### WHAT THE TASK REQUIRES
Copy nothing from the entries below except the lines from the one containing "(** The descriptor" through the one containing "intros Ht Hb. rewrite", and copy those exactly.

Saved data entries:
Definition x86_64_idt_make (idt : Z) (arch_int_stub_table : list Z) (m : mem) : outcome mem :=
  idt_loop 256 0 idt arch_int_stub_table m.

Definition sizeof_idt : Z := 4096.
Definition x86_64_idt_load (idt : Z) : Z * Z := (u16 (sizeof_idt - 1), idt).

(** A gate as the processor reads it: present, privilege level, kind (14 is an
    interrupt gate), selector, stack table index and address. *)
Record gate := Gate { present : bool; gate_dpl : Z; gate_type : Z; gate_sel : Z; gate_ist : Z; offset : Z }.

Definition gate_of (m : mem) (idtr : Z * Z) (vector : Z) : outcome gate :=
  let '(limit, idt) := idtr in
  if limit <? 16 * vector + 15 then Fault
  else
    bs ← kread m (idt + 16 * vector) 16;
    let b := fun i => default 0 (bs !! i) in
    Ok (Gate (Z.testbit (b 5%nat) 7) (Z.land (Z.shiftr (b 5%nat) 5) 3) (Z.land (b 5%nat) 15) (le_value [b 2%nat; b 3%nat])
          (Z.land (b 4%nat) 7) (le_value [b 0%nat; b 1%nat; b 6%nat; b 7%nat; b 8%nat; b 9%nat; b 10%nat; b 11%nat])).

(** *** The tables the processor finds *)

Lemma put_ok m p bs : mapped m p (length bs) -> put m p bs = Ok (write_bytes m p bs).
Proof. intros Hm. unfold put. destruct (kread_total _ _ _ Hm) as (cs & E & _ & _). by run E. Qed.

(** The bytes of an address, in the pieces the structures keep them in. *)
Lemma address_bytes a : 0 <= a < 2 ^ 64 ->
  le_value [a mod 256; a / 256 mod 256; a / 65536 mod 256; a / 16777216 mod 256; a / 4294967296 mod 256;
            a / 1099511627776 mod 256; a / 281474976710656 mod 256; a / 72057594037927936 mod 256] = a.
Proof.
  intros Ha. transitivity (le_value (le_bytes 8 a)); [|rewrite le_bytes_value; by apply Z.mod_small].
  unfold le_bytes. rewrite !Z.div_div by lia. done.
Qed.

Lemma tss_descriptor_bytes tss : gdt_system_entry_bytes (tss_descriptor tss) =
  [104; 0; tss mod 256; tss / 256 mod 256; tss / 65536 mod 256; 137; 16; tss / 16777216 mod 256;
   tss / 4294967296 mod 256; tss / 1099511627776 mod 256; tss / 281474976710656 mod 256; tss / 72057594037927936 mod 256; 0; 0; 0; 0].
Proof.
  unfold gdt_system_entry_bytes, gdt_entry_bytes, tss_descriptor, u8, u16, u32.
  cbn [gdt_entry base_ext g_rsv g_limit base_low base_mid access g_flags base_high app le_bytes].
  rewrite !Z.shiftr_div_pow2 by lia. repeat (apply (f_equal2 cons); [first [reflexivity | dlia]|]). reflexivity.
Qed.

(** The descriptor with the access byte [acc] as the processor reads it. *)
Lemma segment_of_tss m gdt tss (busy : bool) : 0 <= tss < 2 ^ 64 ->
  bytes_at m (gdt + tss_segment) (<[5%nat := if busy then 139 else 137]> (gdt_system_entry_bytes (tss_descriptor tss))) ->
  segment_of m gdt tss_segment = Ok (SegTss busy tss 104).
Proof.
  intros Ht Hb. rewrite tss_descriptor_bytes in Hb. cbn [insert list_insert] in Hb.
  pose proof (kread_ok _ _ _ Hb) as E16. pose proof (kread_ok _ _ _ (bytes_at_slice _ _ _ 0 8 Hb)) as E8.
  rewrite Z.add_0_r in E8. cbn [take drop length] in E8, E16.
  unfold segment_of. change (8 * Z.shiftr tss_segment 3) with tss_segment. run E8.
  match goal with |- context [descriptor ?l] => assert (exists b, descriptor l = SegTss busy b 104) as [b Eb]
    by (destruct busy; eexists; reflexivity) end.
  rewrite Eb. run E16. unfold descriptor. cbn [default lookup list_lookup from_option id].
  rewrite address_bytes by done. by destruct busy.
Qed.

Lemma segment_of_read m gdt sel i s : Z.shiftr sel 3 = Z.of_nat i -> bytes_at m gdt (take 40 gdt_bytes) -> (i < 5)%nat ->
  descriptor (take 8 (drop (8 * i) gdt_bytes)) = s -> match s with SegTss _ _ _ => False | _ => True end -> segment_of m gdt sel = Ok s.
Proof.
  intros Ei Hb Hi Hs Hn. assert (bytes_at m (gdt + 8 * Z.shiftr sel 3) (take 8 (drop (8 * i) gdt_bytes))) as Hb'.
  { apply (bytes_at_slice _ _ _ (8 * i) 8) in Hb. rewrite Ei. replace (8 * Z.of_nat i) with (Z.of_nat (8 * i)) by lia.
    replace (take 8 (drop (8 * i) gdt_bytes)) with (take 8 (drop (8 * i) (take 40 gdt_bytes))); [done|].
    do 5 (destruct i as [|i]; [reflexivity|]). lia. }
  apply kread_ok in Hb'. replace (length (take 8 (drop (8 * i) gdt_bytes))) with 8%nat in Hb'
    by (do 5 (destruct i as [|i]; [reflexivity|]); lia).
  unfold segment_of. run Hb'. rewrite Hs. by destruct s.
Qed.

(** Each selector names a present descriptor of its kind and privilege level;
    code is 64-bit. *)
Definition segments_typed (m : mem) (gdt : Z) : Prop :=
  segment_of m gdt X86_64_GDT_SELECTOR_CODE64_RING0 = Ok (SegCode 0 true) /\
  segment_of m gdt X86_64_GDT_SELECTOR_DATA64_RING0 = Ok (SegData 0 true) /\
  segment_of m gdt X86_64_GDT_SELECTOR_DATA64_RING3 = Ok (SegData 3 true) /\
  segment_of m gdt X86_64_GDT_SELECTOR_CODE64_RING3 = Ok (SegCode 3 true).

Lemma gdt_segments m gdt : bytes_at m gdt (take 40 gdt_bytes) -> segments_typed m gdt.
Proof.
  intros Hb. unfold segments_typed. split_and!.
  - by eapply (segment_of_read m gdt _ 1); [reflexivity|done|lia|reflexivity|].
  - by eapply (segment_of_read m gdt _ 2); [reflexivity|done|lia|reflexivity|].
  - by eapply (segment_of_read m gdt _ 3); [reflexivity|done|lia|reflexivity|].
  - by eapply (segment_of_read m gdt _ 4); [reflexivity|done|lia|reflexivity|].
Qed.

(** LTR on the descriptor just written. *)
Lemma ltr_tss m gdt tss : 0 <= tss < 2 ^ 64 ->
  bytes_at m (gdt + tss_segment) (gdt_system_entry_bytes (tss_descriptor tss)) ->
  ltr m gdt tss_segment = Ok (<[gdt + 45 := 139]> m, (tss, 104)).
Proof.
  intros Ht Hb. unfold ltr. run (segment_of_tss m gdt tss false Ht).
  - assert (m !! (gdt + 45) = Some 137) as E5.
    { rewrite tss_descriptor_bytes in Hb. specialize (Hb 5%nat 137 eq_refl). unfold tss_segment, sizeof_gdt in Hb.
      by replace (gdt + (56 - 16) + Z.of_nat 5) with (gdt + 45) in Hb by lia. }
    change (8 * Z.shiftr tss_segment 3) with 40. replace (gdt + 40 + 5) with (gdt + 45) by lia.
    unfold load, store. run E5. reflexivity.
  - by rewrite tss_descriptor_bytes in *.
Qed.

Definition apart (p n q k : Z) : Prop := p + n <= q \/ q + k <= p.

Lemma gdt_load_tss_ok m gdt tss :
  0 <= tss < 2 ^ 64 -> mapped m tss 104 -> bytes_at m gdt (take 40 gdt_bytes) -> mapped m (gdt + 40) 16 -> apart tss 104 gdt 56 ->
  exists m', x86_64_gdt_load_tss gdt tss m = Ok (m', (tss, 104)) /\ bytes_at m' tss (zeroes 104) /\
    bytes_at m' gdt (take 40 gdt_bytes) /\ segment_of m' gdt tss_segment = Ok (SegTss true tss 104) /\
    (forall a, ~ tss <= a < tss + 104 -> ~ gdt + 40 <= a < gdt + 56 -> m' !! a = m !! a).
Proof.
  intros Ht Hm Hg Hs Ha. unfold apart in Ha. set (m1 := write_bytes m tss (zeroes 104)).
  set (m2 := write_bytes m1 (gdt + 40) (gdt_system_entry_bytes (tss_descriptor tss))).
  assert (length (gdt_system_entry_bytes (tss_descriptor tss)) = 16%nat) as Hl by (by rewrite tss_descriptor_bytes).
  assert (length (zeroes 104) = 104%nat) as Hz by done. assert (length (take 40 gdt_bytes) = 40%nat) as Hgl by done.
  assert (bytes_at m2 (gdt + 40) (gdt_system_entry_bytes (tss_descriptor tss))) as Hb2 by apply write_bytes_at.
  exists (<[gdt + 45 := 139]> m2). split_and!.
  - unfold x86_64_gdt_load_tss, memset. change (Z.to_nat sizeof_tss) with 104%nat. run (fill_spec 104 m tss 0 Hm).
    change (replicate 104 (u8 0)) with (zeroes 104). fold m1.
    run put_ok; [|rewrite Hl; by apply mapped_write_bytes]. by apply ltr_tss.
  - apply bytes_at_insert; [rewrite Hz; lia|]. intros i b Hi. pose proof (lookup_lt_Some _ _ _ Hi).
    unfold m2. rewrite write_bytes_out by (rewrite Hl; lia). by apply write_bytes_at.
  - apply bytes_at_insert; [rewrite Hgl; lia|]. intros i b Hi. pose proof (lookup_lt_Some _ _ _ Hi).
    unfold m2. rewrite write_bytes_out by (rewrite Hl; lia). unfold m1. rewrite write_bytes_out by (rewrite Hz; lia). by apply Hg.
  - assert (bytes_at (<[gdt + 45 := 139]> m2) (gdt + 40) (<[5%nat := 139]> (gdt_system_entry_bytes (tss_descriptor tss)))) as Hb3.
    { intros i b Hi. destruct (decide (i = 5%nat)) as [->|Hne].
      - rewrite list_lookup_insert_eq in Hi by (rewrite Hl; lia). injection Hi as <-.
        replace (gdt + 40 + Z.of_nat 5) with (gdt + 45) by lia. apply lookup_insert_eq.
      - rewrite list_lookup_insert_ne in Hi by done. rewrite lookup_insert_ne by lia. by apply Hb2. }
    by apply (segment_of_tss _ _ _ true).
  - intros a H1 H2. rewrite lookup_insert_ne by lia. unfold m2. rewrite write_bytes_out by (rewrite Hl; lia).
    unfold m1. by rewrite write_bytes_out by (rewrite Hz; lia).
Qed.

### SOLUTION BELOW
(** The descriptor with the access byte [acc] as the processor reads it. *)
Lemma segment_of_tss m gdt tss (busy : bool) : 0 <= tss < 2 ^ 64 ->
  bytes_at m (gdt + tss_segment) (<[5%nat := if busy then 139 else 137]> (gdt_system_entry_bytes (tss_descriptor tss))) ->
  segment_of m gdt tss_segment = Ok (SegTss busy tss 104).
Proof.
  intros Ht Hb. rewrite tss_descriptor_bytes in Hb. cbn [insert list_insert] in Hb.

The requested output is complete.